壁には魔法か何かで仄かに光るタイルが埋め込まれている。
イケメン執事を先頭に、俺、天戸の順番で階段を下りる。
「神託者……って呼ばれていて、もうすごい名誉のある称号なんですよ。孫の代まで恩賞が出るくらいに」
カツカツと階段を下りる。
下に行くにつれてひんやりとした空気が伝わってくる。
あぁ、もうわかってしまった。
「身内自慢であれなんですけど僕の姉なんです。勇者様を喚んだ神託者って。いっつも笑ってて、優しい自慢の姉ですよ。はは、おかしいですよね?もう子供じゃないのに」
「ううん、変じゃないわ」
俺が何も言わないので天戸が相づちを打つ。
「……どうしたの?」
天戸が俺のすぐ後ろで小声でささやく。
俺は立ち止まる。
天戸は首を傾げてもう一度同じ言葉を言う。
「どうしたの?」
「あー、やっぱり行こうぜ。挨拶なんか後でいいだろ。ジ・デスだか、ザ・デスだか知らないけど放って置くわけにはいかねーよ」
俺はどんな顔をしていたのか。
灯りは薄明かりだから大丈夫か。
天戸は少し怒った顔をしている。
「杜居くん、あなたそんな言い方は無いでしょう?それなら一人で先に行けばいいわ」
そう言って俺を追い越そうとする天戸の手を掴む。
「……なによ」
俺は天戸の顔が見られない。
「行こうぜ、お願いだ。
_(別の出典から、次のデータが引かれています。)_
(** * Cases *)

Definition case_good (l : list payment_row) (c : case_row) : Prop :=
  case_check c = true ∧ ∃ x, x ∈ l ∧ pm_ID x = lc_PaymentID c ∧ pm_OrderID x = lc_OrderID c ∧
    pm_UserID x = lc_UserID c ∧ (val (lc_Amount c) == val (pm_Amount x) - val (pm_Surcharge x))%Q.
Definition open_part (c : case_row) : Q := if in_suspense c then val (lc_Amount c) else 0.
Definition open_sum (l : list case_row) : Q := Qsum (map open_part l).
Record cases_ok (P : list payment_row) (s : Q) (n : uuid) (l : list case_row) : Prop := {
  sk_good : ∀ c, c ∈ l → case_good P c;
  sk_ids : NoDup (map lc_ID l);
  sk_fresh : ∀ c, c ∈ l → (lc_ID c < n)%N;
  sk_pay : NoDup (map lc_PaymentID l);
  sk_sum : (s == open_sum l)%Q;
}.
Lemma cases_ok_mono P P' s s' n n' l : cases_ok P s n l → (∀ x, x ∈ P → x ∈ P') → (s' == s)%Q → (n ≤ n')%N → cases_ok P' s' n' l.
Proof.
  intros [H1 H2 H3 H4 H5] HP Hs Hn. split; [|done| |done|by rewrite Hs].
  - intros c Hc. destruct (H1 _ Hc) as (Hst & x & Hx & ?). split; [done|]. exists x. auto.
  - intros c Hc. pose proof (H3 _ Hc). lia.
Qed.
Lemma open_sum_app l c : (open_sum (l ++ [c]) == open_sum l + open_part c)%Q.
Proof. unfold open_sum. rewrite map_app, Qsum_app. simpl. lra. Qed.
Lemma cases_ok_add P s s' n l c : cases_ok P s n l → case_good P c → lc_ID c = n → lc_PaymentID c ∉ map lc_PaymentID l →
  (s' == s + open_part c)%Q → cases_ok P s' (N.succ n) (l ++ [c]).
Proof.
  intros [H1 H2 H3 H4 H5] Hc En Hp Hs. split.
  - intros y [Hy| ->%list_elem_of_singleton]%elem_of_app; auto.
  - rewrite map_app. apply NoDup_app. split_and!; [done| |apply NoDup_singleton]. simpl.
    intros id (y & -> & Hy)%list_elem_of_fmap Hin%list_elem_of_singleton. pose proof (H3 _ Hy). lia.
  - intros y [Hy| ->%list_elem_of_singleton]%elem_of_app; [pose proof (H3 _ Hy)|]; lia.
  - rewrite map_app. apply NoDup_app. split_and!; [done| |apply NoDup_singleton]. simpl. intros k Hy ->%list_elem_of_singleton. done.
  - rewrite open_sum_app, Hs, H5. reflexivity.
Qed.

(** A case in suspense, applied. *)
Lemma case_hit_true id c : case_hit id c = true → lc_ID c = id ∧ in_suspense c = true.
Proof. unfold case_hit. intros [H1%N.eqb_eq H2]%andb_true_iff. done. Qed.
Lemma open_sum_applied id txn reason now l : NoDup (map lc_ID l) →
  (∀ c, c ∈ l → case_hit id c = true →
     (open_sum (upd (case_hit id) (applied_case txn reason now) l) == open_sum l - val (lc_Amount c))%Q).
Proof.
  induction l as [|c l IH]; intros Hn x Hx Hh; [by apply elem_of_nil in Hx|]. simpl in Hn. apply NoDup_cons in Hn as [Hnin Hn].
  unfold open_sum in *. simpl. destruct (case_hit id c) eqn:Ec.
  - assert (x = c) as ->.
    { apply elem_of_cons in Hx as [->|Hx]; [done|]. exfalso. apply Hnin.
      destruct (case_hit_true _ _ Ec) as [-> _], (case_hit_true _ _ Hh) as [<- _]. by apply list_elem_of_fmap_2. }
    assert (E : upd (case_hit id) (applied_case txn reason now) l = l).
    { clear IH Hx. unfold upd. transitivity (map (λ c, c) l); [|by rewrite map_id]. apply map_ext_in. intros y Hy.
      destruct (case_hit id y) eqn:Ey; [|done]. exfalso. apply Hnin.
      destruct (case_hit_true _ _ Ec) as [-> _], (case_hit_true _ _ Ey) as [<- _]. apply list_elem_of_fmap_2. by apply list_elem_of_In. }
    rewrite E. assert (open_part (applied_case txn reason now c) = 0%Q) as -> by reflexivity.
    unfold open_part at 2. rewrite (proj2 (case_hit_true _ _ Ec)). lra.
  - apply elem_of_cons in Hx as [->|Hx]; [congruence|]. rewrite (IH Hn x Hx Hh). lra.
Qed.
Lemma cases_ok_apply P s s' n n' l id txn reason now c : cases_ok P s n l → c ∈ l → case_hit id c = true →
  (∀ x, x ∈ l → case_hit id x = true → case_check (applied_case txn reason now x) = true) →
  (s' == s - val (lc_Amount c))%Q → (n ≤ n')%N → cases_ok P s' n' (upd (case_hit id) (applied_case txn reason now) l).
Proof.
  intros [H1 H2 H3 H4 H5] Hc Hh Hck Hs Hn. set (g := λ x, if case_hit id x then applied_case txn reason now x else x).
  assert (E1 : ∀ x, lc_ID (g x) = lc_ID x ∧ lc_PaymentID (g x) = lc_PaymentID x).
  { intros x. unfold g. by destruct (case_hit id x). }
  split.
  - intros y (x & Hx & ->)%upd_in. destruct (H1 _ Hx) as (Hst & z & Hz). destruct (case_hit id x) eqn:Ex; [|by split; [|exists z]].
    split; [by apply Hck|]. by exists z.
  - unfold upd. rewrite map_map. fold g. rewrite (map_ext _ lc_ID); [done|]. intros x. apply E1.
  - intros y (x & Hx & ->)%upd_in. fold (g x). rewrite (proj1 (E1 x)). pose proof (H3 _ Hx). lia.
  - unfold upd. rewrite map_map. fold g. rewrite (map_ext _ lc_PaymentID); [done|]. intros x. apply E1.
  - by rewrite (open_sum_applied _ _ _ _ _ H2 c Hc Hh), Hs, H5.
Qed.

(** * Events *)

(** No event is left pending, but the one being handled. *)
Record events_ok (pend : option uuid) (n : uuid) (l : list event_row) : Prop := {
  vk_ids : NoDup (map pv_ID l);
  vk_fresh : ∀ e, e ∈ l → (pv_ID e < n)%N;
  vk_keys : NoDup (map event_key l);
  vk_done : ∀ e, e ∈ l → pv_Status e = eventPending → pend = Some (pv_ID e);
  vk_check : ∀ e, e ∈ l → event_check e = true;
}.
Lemma events_ok_mono pend n n' l : events_ok pend n l → (n ≤ n')%N → events_ok pend n' l.
Proof. intros [H1 H2 H3 H4 H5] Hn. split; try done. intros e He. pose proof (H2 _ He). lia. Qed.
Lemma events_ok_add n n' l e : events_ok None n l → pv_ID e = n → (n < n')%N → event_key e ∉ map event_key l →
  event_check e = true → events_ok (Some n) n' (l ++ [e]).
Proof.
  intros [H1 H2 H3 H4 H5] En Hn Hk Hck. split.
  - rewrite map_app. apply NoDup_app. split_and!; [done| |apply NoDup_singleton]. simpl.
    intros id (y & -> & Hy)%list_elem_of_fmap Hin%list_elem_of_singleton. pose proof (H2 _ Hy). lia.
  - intros y [Hy| ->%list_elem_of_singleton]%elem_of_app; [pose proof (H2 _ Hy)|]; lia.
  - rewrite map_app. apply NoDup_app. split_and!; [done| |apply NoDup_singleton]. simpl. intros k Hy ->%list_elem_of_singleton. done.
  - intros y [Hy| ->%list_elem_of_singleton]%elem_of_app Hp; [by specialize (H4 _ Hy Hp)|by rewrite En].
  - intros y [Hy| ->%list_elem_of_singleton]%elem_of_app; auto.
Qed.
Definition finish_hit (id : uuid) (e : event_row) : bool := (pv_ID e =? id)%N && String.eqb (pv_Status e) eventPending.
Lemma events_ok_finish id n l status msg now : events_ok (Some id) n l → status ≠ eventPending →
  (∀ e, e ∈ l → finish_hit id e = true → event_check (finished status msg now e) = true) →
  events_ok None n (upd (finish_hit id) (finished status msg now) l).
Proof.
  intros [H1 H2 H3 H4 H5] Hs Hck. set (g := λ e, if finish_hit id e then finished status msg now e else e).
  assert (E : ∀ e, pv_ID (g e) = pv_ID e ∧ event_key (g e) = event_key e) by (intros e; unfold g; by destruct (finish_hit id e)).
  split.
  - unfold upd. rewrite map_map. fold g. rewrite (map_ext _ pv_ID); [done|]. intros x. apply E.
  - intros y (x & Hx & ->)%upd_in. fold (g x). rewrite (proj1 (E x)). by apply H2.
  - unfold upd. rewrite map_map. fold g. rewrite (map_ext _ event_key); [done|]. intros x. apply E.
  - intros y (x & Hx & ->)%upd_in Hp. exfalso. destruct (finish_hit id x) eqn:Ex; [done|]. specialize (H4 _ Hx Hp). injection H4 as ->.
    unfold finish_hit in Ex. rewrite N.eqb_refl, Hp in Ex. done.
  - intros y (x & Hx & ->)%upd_in. destruct (finish_hit id x) eqn:Ex; auto.
Qed.

(** * Payments and orders *)

(** The payments that settled an order: those without a case. *)
Definition settling_of (P : list payment_row) (C : list case_row) (id : uuid) : list payment_row :=
  List.filter (λ x, (pm_OrderID x =? id)%N && negb (existsb (λ c, (lc_PaymentID c =? pm_ID x)%N) C)) P.
Definition settling (p : pay) (id : uuid) : list payment_row :=
  List.filter (λ x, (pm_OrderID x =? id)%N && negb (has_case p x)) (payments p).
(** How many an order must have. *)
Definition settlements (O : book_of) (id : uuid) : nat :=
  match O !! id with
  | Some o => if String.eqb (od_Status o) StatusFulfilled && IsPositive (od_Payable o) then 1%nat else 0%nat
  | None => 0%nat
  end.
Definition settled_once (O : book_of) (P : list payment_row) (C : list case_row) : Prop :=
  ∀ id, length (settling_of P C id) = settlements O id.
……小便も漏れそう」
「はぁ?」
少し間が開いて呆れたような溜め息が聞こえた。
「わかったわ。こんな所で漏らされたらたまらないもの。……ごめんなさい、またにさせて」
天戸は申し訳無さそうにイケメンに微笑むと、イケメンもニッコリ微笑んだ。
取りあえず城を出よう。
天戸は納得し切れてはいないようだが何等かを察して何も聞いてこない。
「……急に手なんて握ってきて、どうかしてるわ」
また訳の分からないことを言っている。
だが、今まで通りに話してくれていることを見るとおそらく気づいていない。
察しが悪くて助かる。
畜生、もうこれ以上天戸に何も背負わせるなよ。
教会の、聖堂の、地下に何がある?
想像だけど霊安室みたいなところではないのか?
異界の勇者の召還……恐らくは召喚の対価は、
――召喚者の生命だ。
今までの何回かを見るに確実に死ぬわけではないだろう。
生命を削る、と言う程度かもしれない。
天戸にとって、377回目の異世界転移。
今までどれだけの人が犠牲になったのかなんて、天戸は知らなくて良い。